EcoRaMa

Ecology and Evolution of Species Range Margins

The processes shaping species range margins have interested ecologists and evolutionary biologists for a long time and have received increasing attention as ongoing environmental changes are shifting species’ ranges. In the absence of dispersal limitation, range margins occur when species can maintain persistent populations within their ranges but fail to do so beyond range margins (Panel A in the diagram below). Various ecological factors, such as climate and species interactions, can limit population growth rates beyond range margins, leading niche limits to range limits. Over the evolutionary time scale, range margins occur when species can overcome environmental constraints by local adaptation within their ranges but fail to do so beyond range margins, leading adaptation limits to range limits (Panel B).

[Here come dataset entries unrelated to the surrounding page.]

Lemma ranked_spec (component : Vector) (k : nat) :
  (k < List.length component)%nat ->
  List.length (ranked component k) = k
  /\ NoDup (ranked component k)
  /\ Forall (fun i => (i < List.length component)%nat) (ranked component k)
  /\ non_increasing (map (Np.at_ component) (ranked component k))
  /\ (forall m s, (m < List.length component)%nat ->
                  ~ In m (ranked component k) -> In s (ranked component k) ->
                  (Np.at_ component m <= Np.at_ component s)%Q).
Proof.
  intros Hk. unfold ranked.
  pose proof (reorder_perm component (selected component k)) as Hp.
  repeat split.
  - rewrite reorder_length. apply selected_length, Hk.
  - eapply Permutation_NoDup; [apply Permutation_sym, Hp |].
    apply selected_NoDup, Hk.
  - apply reorder_bound, selected_bound, Hk.
  - apply reorder_sorted.
  - intros m s Hm Hnot Hs.
    eapply selected_top; [exact Hk | | exact Hm |].
    + apply (Permutation_in _ Hp), Hs.
    + intros Hin. apply Hnot.
      apply (Permutation_in _ (Permutation_sym Hp)), Hin.
Qed.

Two main population-genetic hypotheses have been advanced to explain the failure of local adaptation. First, local adaptation in marginal populations may be hindered by ongoing gene flow from the core of the species distribution, such that maladaptive immigrant alleles ‘swamp’ any responses to local selection (the ‘swamping’ hypothesis). Alternatively, marginal populations may be typically small and relatively inbred, with low genetic diversity due to repeated bottlenecks, with the consequent greater expression of deleterious recessive mutations and thus poor demographic performance; in this case, migration from other populations should ‘rescue’ marginal populations from the ill-effects of genetic drift and inbreeding (the ‘rescue’ hypothesis).

Aims

EcoRaMa aims to uncover the ecological and evolutionary processes leading to the range margins of Mercurialis annua (see Study system) . Combining a continental-scale transplant experiment (see Experimental design) with demographic modelling, quantitative genetics, and population genetics (see Data collection), EcoRaMa has three main aims:

To distinguish between the swamping and rescue explanations for species' range margins

To identify environmental factors, including abiotic and biotic factors, and demographic processes that limit population growth towards range margins

To uncover the phenotypic and genetic processes limiting local adaptation beyond range margins

Study system

EcoRaMa uses a wind-pollinated dioecious plant, and thus fully outcrossing, Mercurialis annua, as a model system. M. annua is an annual plant and has recently proved ideal for experimental evolution under semi-natural conditions. It has a range across Europe and the Middle East (the shaded area), resulting from northern- and westward range expansion out of an eastern Mediterranean refugium after the Pleistocene glaciation ended.

Experimental design

In 2023, we sampled seeds from 21 populations at seven localities across the range of M. annua: range edge (orange, n = 3 localities), core (green, n = 3 localities), and refugium (blue, n = 1 locality). These populations were grown in Lausanne in the summer of 2023 to produce maternal effects-free seeds. In spring 2024, we established experimental populations subject to four different ‘admixture’ (i.e. migration) treatments, ranging from zero (no admixture) to local (local admixture) to distant (core-edge admixture and refugium-edge admixture). The figure on the right below shows a typical design at an edge site. The same experimental design is repeated in 11 gardens across the entire range of M. annua and beyond its range margins: one garden in the refugium range (blue), three gardens in the range core (blue), three gardens at the range margins (orange) and four gardens beyond range margins (red). Therefore, the experimental populations are exposed to range-wide variation in abiotic and biotic conditions.